Sanofi and Sobi’s Altuviiio (antihaemophilic factor [recombinant], Fc-VWF-XTEN fusion protein-ehtl) label has been updated by the US Food and Drug Administration (FDA) to include new paediatric data from a phase 3 study in children with haemophilia A.
Haemophilia A is a rare hereditary bleeding disorder that occurs when there is a lack of sufficient functioning factor VIII protein to help the blood clot, leading to external bleeding, bruising and bleeding into joints.
Designed to extend protection from bleeding, Altuviiio allows for weekly dosing as it has a half-life that is up to four times longer than standard and extended half-life factor VIII products.
Building on previous results from the XTEND-Kids study from 2023, new data demonstrated that once-weekly dosing with Altuviiio delivered highly effective bleeding protection in children younger than 12 years living with the inherited condition.
Altuviiio met the primary endpoint of safety with no factor VIII inhibitor development detected, as well as key secondary endpoints, including a mean annualised bleeding rate (ABR) of 0.6 and a median ABR of 0.0 in 72 patients.
Additionally, the treatment demonstrated a similar safety profile to that shown in the XTEND-1 trial, which evaluated Altuviiio in people aged 12 years and older, with no new serious allergic reactions, anaphylaxis, embolic, thrombotic, or adverse events reported.

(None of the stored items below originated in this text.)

Lemma read_all_spec bufs f s :
  0 ≤ offset f < 2 ^ 63 → Z.of_nat (length (contents s)) < 2 ^ 63 →
  Forall (λ buf, 0 ≤ buf_len buf) bufs →
  wp fatal (read_all bufs f) s (λ p s', contents s' = contents s ∧
    0 ≤ transferred p.1 ∧ pos p.2 = offset f + transferred p.1 ∧
    received s' = received s ++
      take (Z.to_nat (transferred p.1)) (drop (Z.to_nat (offset f)) (contents s))).
Proof.
  intros Ho Hlen Hbufs. revert f s Ho Hlen.
  induction Hbufs as [|buf bufs Hb _ IH]; intros f s Ho Hlen; cbn [File.read_all].
  { wp_steps. simpl. rewrite app_nil_r. split_and!; (done || unfold pos; lia). }
  wp_steps. eapply wp_mono; [by apply File_read_spec|]. intros [r f1] s1 (Hc & Ht & Hf & Hm & Hr).
  cbn [fst snd] in *. subst f1. wp_steps.
  eapply wp_mono; [apply IH; cbn [offset set_offset]; [lia|by rewrite Hc]|].
  intros [rs f2] s2 (Hc2 & Ht2 & Hp & Hr2). wp_steps. cbn [fst snd offset set_offset] in *.
  rewrite (transferred_cons r rs). split_and!; [congruence|lia|lia|].
  rewrite Hr2, Hr, Hc, <- app_assoc. f_equal. rewrite !Z2Nat.inj_add by lia.
  rewrite <- drop_drop. apply take_take_drop.
Qed.

(** C17: successive reads of a file deliver its bytes from the position on,
    contiguously and in order: whatever the sizes of the buffers, however short
    the reads, and whatever calls fail or are interrupted in between, no byte is
    skipped and none is delivered twice. *)
Theorem reads_contiguous bufs f s :
  0 ≤ offset f < 2 ^ 63 → Z.of_nat (length (contents s)) < 2 ^ 63 →
  Forall (λ buf, 0 ≤ buf_len buf) bufs →
  wp fatal (read_all bufs f) s (λ p s', contents s' = contents s ∧
    0 ≤ transferred p.1 ∧ pos p.2 = offset f + transferred p.1 ∧
    received s' = received s ++
      take (Z.to_nat (transferred p.1)) (drop (Z.to_nat (offset f)) (contents s))).
Proof. apply read_all_spec. Qed.

(** ** Seeking *)

(** The empty path, the place of the [Statx] and what is in memory there. *)
Context (EMPTY_PATH statx_ptr : Z) (stat_at : S → Z → Statx).

Local Abbreviation File_seek := (File_seek block_on check_interrupt syscall_result EMPTY_PATH
  statx_ptr (gets (λ s, stat_at s statx_ptr))).

(** [statx(2)] with an empty path and [AT_EMPTY_PATH] is about the descriptor: the size, if
    it is reported, is that of the file. *)
Context (Hstatx : ∀ fd mask s,
  wp fatal (raw_op block_on check_interrupt syscall_result false
    (Ostatx fd EMPTY_PATH EmptyPath mask statx_ptr)) s (λ r s',
      contents s' = contents s ∧ received s' = received s ∧
      match r with
      | Ok _ => flags_intersects (stat_mask (stat_at s' statx_ptr)) StatxSize = true →
          stat_size (stat_at s' statx_ptr) = Z.of_nat (length (contents s))
      | Err _ => True
      end)).

(** The place that is sought. *)
Definition target (seek : SeekFrom) (f : File) (s : S) : Z :=
  match seek with
  | Start p => p
  | Current rel => offset f + rel
  | End_ rel => Z.of_nat (length (contents s)) + rel
  end.

Lemma File_seek_spec seek f s :
  0 ≤ target seek f s < 2 ^ 64 →
  wp fatal (File_seek seek f) s (λ p s', contents s' = contents s ∧ received s' = received s ∧
    match p.1 with
    | Ok o => o = target seek f s ∧ p.2 = set_offset o f
    | Err _ => p.2 = f ∧ ∃ rel, seek = End_ rel
    end).
Proof.
  intros Ht. unfold File.File_seek.
  assert (checked_add_signed (offset f) (target seek f s - offset f) = Some (target seek f s)) as E
    by (unfold checked_add_signed, checked_u; rewrite fits_u_true; [f_equal|unfold in_u]; lia).
  destruct seek as [p|rel|rel]; simpl in *; wp_steps; [done| |].
  - replace (offset f + rel - offset f) with rel in E by lia. rewrite E. simpl. by wp_steps.
  - unfold stream_len, File_metadata, io_statx_fd, raw_statx. wp_steps.
    eapply wp_mono; [apply Hstatx|]. intros [v|e] s1 (Hc & Hr & Hsize); wp_steps; simpl; [|eauto].
    destruct (flags_intersects _ _); simpl; wp_steps; simpl; [|eauto].
    rewrite Hsize by done. unfold checked_add_signed, checked_u.
    rewrite fits_u_true by (unfold in_u; lia). simpl. by wp_steps.
Qed.

(** C37: reading after a seek delivers the bytes of the file from the place that was sought,
    counted from the start, from the position or from the end of the file.  A seek fails
    only when the size of the file cannot be found out; the reads then go on where they
    were, with nothing skipped or repeated.  A relative seek to before the start panics. *)
Theorem seek_then_read seek bufs f s :
  0 ≤ offset f < 2 ^ 63 → 0 ≤ target seek f s < 2 ^ 63 →
  Z.of_nat (length (contents s)) < 2 ^ 63 → Forall (λ buf, 0 ≤ buf_len buf) bufs →
  wp fatal (p ← File_seek seek f; q ← read_all bufs p.2; mret (p.1, q.1, q.2)) s
    (λ '(r, rs, f') s', contents s' = contents s ∧ 0 ≤ transferred rs ∧
      let start := match r with Ok _ => target seek f s | Err _ => offset f end in
      (∀ o, r = Ok o → o = start) ∧ (∀ e, r = Err e → ∃ rel, seek = End_ rel) ∧
      pos f' = start + transferred rs ∧
      received s' = received s ++
        take (Z.to_nat (transferred rs)) (drop (Z.to_nat start) (contents s))) ∧
  ∀ rel, offset f + rel < 0 → File_seek (Current rel) f s = Panic.
Proof.
  intros Ho Ht Hlen Hbufs. split.
  - wp_steps. eapply wp_mono; [apply File_seek_spec; lia|].
    intros [r f1] s1 (Hc & Hr & Hp). simpl in Hp. wp_steps.
    assert (offset f1 = match r with Ok _ => target seek f s | Err _ => offset f end) as E
      by (destruct r; [by destruct Hp as [-> ->]|by destruct Hp as [-> _]]).
    eapply wp_mono; [apply read_all_spec; [simpl; rewrite E; destruct r; lia|by rewrite Hc|done]|].
    intros [rs f2] s2 (Hc2 & Hn & Hpos & Hrec). wp_steps. simpl in *. rewrite E in Hpos, Hrec.
    rewrite Hc in Hrec, Hc2. rewrite Hr in Hrec. split_and!; try done.
    + intros o ->. apply Hp.
    + intros e ->. apply Hp.
  - intros rel Hneg. unfold File.File_seek, lift, mbind, M_bind, checked_add_signed, checked_u.
    by rewrite fits_u_false by (unfold in_u; lia).
Qed.
End Reading.

Section Seeking.
Context {S : Type} `{DriverState S} {io_engine : EngineImpl S} (overflow_checks : bool).
Context (block_on : (ReqPtr → M S (Progress Z)) → M S Z).
Context (check_interrupt : M S (Result unit)) (syscall_result : Z → OsResult Z) (EMPTY_PATH : Z).
Context (early_return : Buf → option (Result Z)).
Context (check_interrupt_if_zero : Z → M S (Result Z)).
Context (statx_ptr : Z) (load_statx : M S Statx).

Local Abbreviation File_seek := (File_seek block_on check_interrupt syscall_result EMPTY_PATH
  statx_ptr load_statx).
Local Abbreviation File_read := (File_read overflow_checks block_on check_interrupt syscall_result
  early_return check_interrupt_if_zero).

(** A seek beyond 2^63 - 1 is accepted, but every read of a non-empty buffer
    after it panics. *)
Theorem seek_far_read_panics p buf f s :
  2 ^ 63 ≤ p → early_return buf = None →
  (r ← File_seek (Start p) f; File_read buf r.2) s = Panic.
Proof.
  intros Hp He. unfold mbind, M_bind. simpl. unfold File.File_read, transfer. rewrite He.
  assert (fits_i 64 p = false) as Hf.
  { unfold fits_i. apply andb_false_iff. right. by apply Z.ltb_ge. }
  unfold lift, to_i64, mbind, M_bind. cbn [set_offset offset snd]. by rewrite Hf.
Qed.
End Seeking.

(** ** A file on which the theorems apply *)

Module SimDisk.
(** The file's bytes, the bytes delivered so far and the requested range. *)
Record Process : Type := mkProcess {
  p_driver : Driver;
  p_contents : list Z;
  p_received : list Z
}.

#[export] Instance disk_driver : DriverState Process := {|
  driver := p_driver;
  set_driver := λ d p, mkProcess d (p_contents p) (p_received p);
  driver_set := λ d p, eq_refl
|}.

(** The device completes a read at once, with at most three bytes. *)
Definition device (op : Operation) : M Process (option Z) := λ p,
  match op with
  | Oread _ _ len off =>
      let rest := drop (Z.to_nat off) (p_contents p) in
      let n := Z.max 0 (Z.min (Z.min len 3) (Z.of_nat (length rest))) in
      Ret (Some n, mkProcess (p_driver p) (p_contents p) (p_received p ++ take (Z.to_nat n) rest))
  | _ => Ret (Some 0, p)
  end.

#[export] Instance disk_engine : EngineImpl Process := {|
  has_work := λ _, false;
  work := λ _, mret (Ok tt);
  prepare_wake := mret (Ok tt);
  wake := λ _, mret (Ok tt);
  start_work := λ work _, work;; mret 0;
  cancel_work := λ _, mret tt;
  cancel := λ _, mret (Ok tt);
  start := λ op _, device op;
  kind := λ _ _, Async
|}.

Definition await (f : ReqPtr → M Process (Progress Z)) : M Process Z :=
  p ← f 1; match p with Done v => mret v | Pending _ => panic end.

(** The second operation of the task is interrupted. *)
Definition interrupt : M Process (Result unit) := λ p,
  if bool_decide (length (p_received p) = 3%nat) then
    Ret (Err (ErrKind Interrupted), mkProcess (p_driver p) (p_contents p) (p_received p))
  else Ret (Ok tt, p).

Definition process : Process :=
  mkProcess (mkDriver [] false []) [10; 11; 12; 13; 14; 15; 16] [].

Lemma disk_read fd buf off p :
  0 ≤ off → 0 ≤ buf_len buf →
  wp False (io_read await interrupt sample_syscall_result fd buf off) p (λ r p',
    p_contents p' = p_contents p ∧
    match r with
    | Ok n => 0 ≤ n ≤ buf_len buf ∧ (n = 0 ∨ off + n ≤ Z.of_nat (length (p_contents p))) ∧
        p_received p' = p_received p ++ take (Z.to_nat n) (drop (Z.to_nat off) (p_contents p))
    | Err _ => p_received p' = p_received p
    end).
Proof.
  intros Hoff Hlen. unfold io_read, raw_read, raw_op, interrupt, wp, bind_ok, mbind, M_bind. simpl.
  case_bool_decide; simpl; [done|]. unfold check_exiting, gets_driver, gets, mbind, M_bind. simpl.
  destruct (exiting (p_driver p)); simpl; [done|].
  unfold result_for, sample_syscall_result. rewrite length_drop.
  set (n := Z.max 0 _). destruct (Z.ltb_spec n 0); [lia|]. simpl. split_and!; try done; lia.
Qed.
End SimDisk.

Mindy Simpson, paediatric haematologist/oncologist and assistant professor of paediatrics, Rush University Medical Center, commented: “Delivering significant bleed protection with a reduced treatment burden can allow families to spend more time on activities and less time focused on infusion schedules.”
Originally granted Breakthrough Therapy Designation by the FDA in May 2022, the US regulator approved Altuviiio in February 2023 to treat adults and children with haemophilia A for routine prophylaxis and on-demand treatment to control bleeding episodes, as well as for perioperative management.
Marked as the first regulatory approval of Altuviiio, the FDA’s decision was based on results from the phase 3 XTEND-1 study, which demonstrated that the therapy showed superiority to prior factor prophylaxis treatment.
Paul Hudson, chief executive officer, Sanofi, said that the approval “allows patients and physicians to reimagine living with haemophilia”, which makes “powerful bleeding protection… a reality for patients”.